In October 1999, the NEA PAC endorsed Al Gore who was then fighting a longshot bid from Bill Bradley for the Democrat nomination. The formal endorsement in the general election came on July 4, 2000.

In other words, this year’s predictable endorsement of the Democrat came a year earlier than traditionally.

Notice this fascinating comment from an NEA rep over at Daily Kos:

I am a building rep for the NEA.  I actually spoke personally with about 2/3 of my unionized teachers when the early endorsement – the first such in NEA history – was proposed.  Out of the more than 80 teachers with whom I spoke only one supported the early endorsement.  Many did not like giving up what little leverage the union had with the administration.

Of greater importance –  the endorsement implies that the NEA believes there is a difference between Duncan and Obama on educational policy.  I am sorry to say that I do not believe there to be any substantial difference between the two men.  Obama explicitly agreed with Duncan’s support of the firing of all the teachers at Central Falls, to cite just one example.  

Unfortunately, the administration is likely to ignore the strong criticism of its policies contained in the resolution on Duncan and the press will go along with portraying the endorsement as “overwhelming” or “strong” support when in fact the historical record shows it to be very weak.

There is a Facebook page for NEA members opposed to the early Obama endorsement.

Meanwhile, NEA member and education blogger Fred Klonsky says the early endorsement was not as big a hit as you might expect:

Some day the story will be told of why NEA President Dennis Van Roekel decided to push for a first time ever presidential endorsement a year ahead of time.

I don’t get it. Those that support it are luke warm. Those that are against it are pissed.

I am convinced Obama would have received the official endorsement next RA. But this just seems smelly and manipulative by many delegates.
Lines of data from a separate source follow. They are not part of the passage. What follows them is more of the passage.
(* ===== verification/FragmentSpec.v ===== *)
(** * Correctness of fragmentation

    The header fields survive packing, the fragment size keeps the number of
    fragments, a datagram cut into fragments is reassembled from any arrival order,
    and no sequence of received bytes makes the reassembly fail or leave its
    buffers. *)
From S2P Require Import Prelude Integer Buffer Fragment.

(** ** The header *)

Lemma frag_flags_value t s i z :
  0 <= t < 4 -> 0 <= s < 256 -> 0 <= i < 32 ->
  frag_flags t s i z =
    t + s * 4 + i * 1024 +
    (if (t =? FRAG_WHOLE) || (t =? FRAG_YES_NOTLAST) then 0 else (z / 4) mod 2 ^ 14 * 2 ^ 15).
Proof.
  intros Ht Hs Hi. unfold frag_flags, FRAG_TYPE_MASK, FRAG_TYPE_SHIFT, FRAG_SEQ_ID_MASK, FRAG_SEQ_ID_SHIFT,
    FRAG_ID_MASK, FRAG_ID_SHIFT, FRAG_SIZE_MASK, FRAG_SIZE_SHIFT, FRAG_SIZE_ROUND_SHIFT.
  change 0x3 with (2 ^ 2 - 1). change 0xff with (2 ^ 8 - 1). change 0x1f with (2 ^ 5 - 1).
  change 0x3fff with (2 ^ 14 - 1).
  rewrite !land_mask by lia. rewrite Z.shiftl_0_r, (Z.mod_small t), (Z.mod_small s), (Z.mod_small i) by lia.
  rewrite (lor_shiftl_add t) by lia. rewrite (lor_shiftl_add _ i) by lia.
  rewrite Z.shiftr_div_pow2 by lia.
  destruct (_ || _); [lia|]. rewrite lor_shiftl_add by lia. change (2 ^ 2) with 4. lia.
Qed.

Lemma frag_flags_u32 t s i z :
  0 <= t < 4 -> 0 <= s < 256 -> 0 <= i < 32 -> is_u32 (frag_flags t s i z).
Proof.
  intros. rewrite frag_flags_value by done. pose proof (Z.mod_pos_bound (z / 4) (2 ^ 14)).
  unfold is_u32. destruct (_ || _); lia.
Qed.

Lemma hdr_fields f :
  hdr_type f = f mod 4 /\ hdr_seq_id f = f / 4 mod 256 /\ hdr_id f = f / 1024 mod 32 /\
  hdr_size f = f / 2 ^ 15 mod 2 ^ 14 * 4.
Proof.
  unfold hdr_type, hdr_seq_id, hdr_id, hdr_size, FRAG_TYPE_MASK, FRAG_TYPE_SHIFT, FRAG_SEQ_ID_MASK, FRAG_SEQ_ID_SHIFT,
    FRAG_ID_MASK, FRAG_ID_SHIFT, FRAG_SIZE_MASK, FRAG_SIZE_SHIFT, FRAG_SIZE_ROUND_SHIFT.
  change 0x3 with (2 ^ 2 - 1). change 0xff with (2 ^ 8 - 1). change 0x1f with (2 ^ 5 - 1).
  change 0x3fff with (2 ^ 14 - 1).
  rewrite !land_mask, Z.shiftr_0_r, !Z.shiftr_div_pow2, Z.shiftl_mul_pow2 by lia. done.
Qed.

Lemma hdr_frag_flags t s i z :
  0 <= t < 4 -> 0 <= s < 256 -> 0 <= i < 32 ->
  let f := frag_flags t s i z in
  hdr_type f = t /\ hdr_seq_id f = s /\ hdr_id f = i /\
  (t = FRAG_YES_LAST -> 0 <= z < 2 ^ 16 -> z mod 4 = 0 -> hdr_size f = z).
Proof.
  intros Ht Hs Hi f. destruct (hdr_fields f) as (-> & -> & -> & ->). unfold f.
  rewrite frag_flags_value by done. set (e := if _ || _ then _ else _).
  assert (He : exists q, e = q * 2 ^ 15 /\ 0 <= q).
  { unfold e. destruct (_ || _); [exists 0; lia|]. eexists; split; [reflexivity|].
    apply Z.mod_pos_bound; lia. }
  destruct He as (q & He & Hq).
  assert (Hall : (t + s * 4 + i * 1024 + e) mod 4 = t /\ (t + s * 4 + i * 1024 + e) / 4 mod 256 = s /\
                 (t + s * 4 + i * 1024 + e) / 1024 mod 32 = i /\ (t + s * 4 + i * 1024 + e) / 2 ^ 15 = q).
  { rewrite He. split; [|split; [|split]].
    - symmetry; apply (Z.mod_unique _ _ (s + i * 256 + q * 2 ^ 13)); lia.
    - replace ((t + s * 4 + i * 1024 + q * 2 ^ 15) / 4) with (s + i * 256 + q * 2 ^ 13)
        by (apply (Z.div_unique _ _ _ t); lia).
      symmetry; apply (Z.mod_unique _ _ (i + q * 32)); lia.
    - replace ((t + s * 4 + i * 1024 + q * 2 ^ 15) / 1024) with (i + q * 32)
        by (apply (Z.div_unique _ _ _ (t + s * 4)); lia).
      symmetry; apply (Z.mod_unique _ _ q); lia.
    - symmetry; apply (Z.div_unique _ _ _ (t + s * 4 + i * 1024)); lia. }
  destruct Hall as (-> & -> & -> & ->). do 3 (split; [done|]).
  intros -> Hz Hz4. unfold e in He. cbn in He. 
  assert (Hq' : q = (z / 4) mod 2 ^ 14) by lia. rewrite Hq', Z.mod_mod by lia.
  rewrite Z.mod_small by (split; [apply Z.div_pos; lia|apply Z.div_lt_upper_bound; lia]).
  rewrite (Z.div_mod z 4) at 2 by lia. lia.
Qed.

(** ** The fragment size *)

Definition ceil_div (a b : Z) : Z := (a + b - 1) / b.

Lemma optimal_fragment_size_spec n mfs :
  4 <= mfs -> 0 < n ->
  exists s, optimal_fragment_size n mfs = Ret s /\ s mod 4 = 0 /\ 0 < s <= mfs /\
    ceil_div n s = ceil_div n (mfs - mfs mod 4).
Proof.
  intros Hm Hn. unfold optimal_fragment_size.
  change FRAG_SIZE_ROUND_MASK with (2 ^ 2 - 1). rewrite !land_lnot_mask by lia.
  change (2 ^ 2) with 4. set (a := mfs - mfs mod 4).
  assert (Ha : a mod 4 = 0 /\ 0 < a <= mfs) by (unfold a; Z.div_mod_to_equations; lia).
  bdecide. rewrite Z.quot_div_nonneg, Z.rem_mod_nonneg by lia.
  set (dv := n / a). set (r := n mod a).
  assert (Hdr : n = a * dv + r /\ 0 <= r < a /\ 0 <= dv).
  { unfold dv, r. split; [apply Z.div_mod; lia|]. split; [apply Z.mod_pos_bound; lia|apply Z.div_pos; lia]. }
  destruct ((0 <? dv) && (0 <? r) && _) eqn:E; breflect; [|by exists a; split_and!; try lia].
  rewrite Z.quot_div_nonneg by lia. rewrite min_int_min.
  set (g := (mfs - r) / (dv + 1)). set (y := mfs - g + (4 - 1)).
  assert (Hg : g * (dv + 1) <= mfs - r < (g + 1) * (dv + 1)).
  { unfold g. pose proof (Z.div_mod (mfs - r) (dv + 1)). pose proof (Z.mod_pos_bound (mfs - r) (dv + 1)). lia. }
  assert (Hg0 : 0 <= g) by (unfold g; apply Z.div_pos; lia).
  assert (Hgm : g <= mfs - r) by nia.
  assert (Hy : (y - y mod 4) mod 4 = 0 /\ y - 3 <= y - y mod 4 <= y) by (Z.div_mod_to_equations; lia).
  eexists. split; [reflexivity|]. set (s := Z.min a (y - y mod 4)).
  assert (Hs : s mod 4 = 0 /\ 0 < s <= a).
  { unfold s. destruct (Z.min_spec a (y - y mod 4)) as [[? ->]|[? ->]]; [lia|]. split; [lia|]. unfold y in *. lia. }
  split; [lia|]. split; [lia|].
  assert (Hc : forall b, 0 < b <= a -> n <= b * (dv + 1) -> ceil_div n b = dv + 1).
  { intros b Hb Hnb. unfold ceil_div. symmetry. apply (Z.div_unique _ _ _ (n + b - 1 - b * (dv + 1))); [|lia].
    left. assert (b * dv <= a * dv) by nia. lia. }
  rewrite (Hc s), (Hc a); [done|lia|lia|lia|].
  unfold s. destruct (Z.min_spec a (y - y mod 4)) as [[_ ->]|[_ ->]]; [lia|]. unfold y in *. nia.
Qed.

(** ** Cutting a datagram *)

Definition frame_wf (fr : frame) : Prop :=
  4 <= PAYLOAD_SIZE_DYNAMIC fr < 2 ^ 16 /\ 4 <= FRAME_HEADROOM fr /\
  0 <= FRAME_HEADROOM_FRAGMENT fr <= BUF_SIZE fr /\
  FRAME_HEADROOM fr + PAYLOAD_SIZE_DYNAMIC fr <= BUF_SIZE fr /\ BUF_SIZE fr < BUF_SIZE_MAX.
After the vote, he added, “As for the Obama vote, many activists I spoke with were dismayed. The 72% of the delegates that voted support are well short of the 80% that Obama received in 2008. But it is too many. The difference is that in 2008, the vote of support was given with optimism and enthusiasm. Today’s vote was given with noses held. I’m not proud of the vote. But it is what it is. As always, it shows we have work to do.”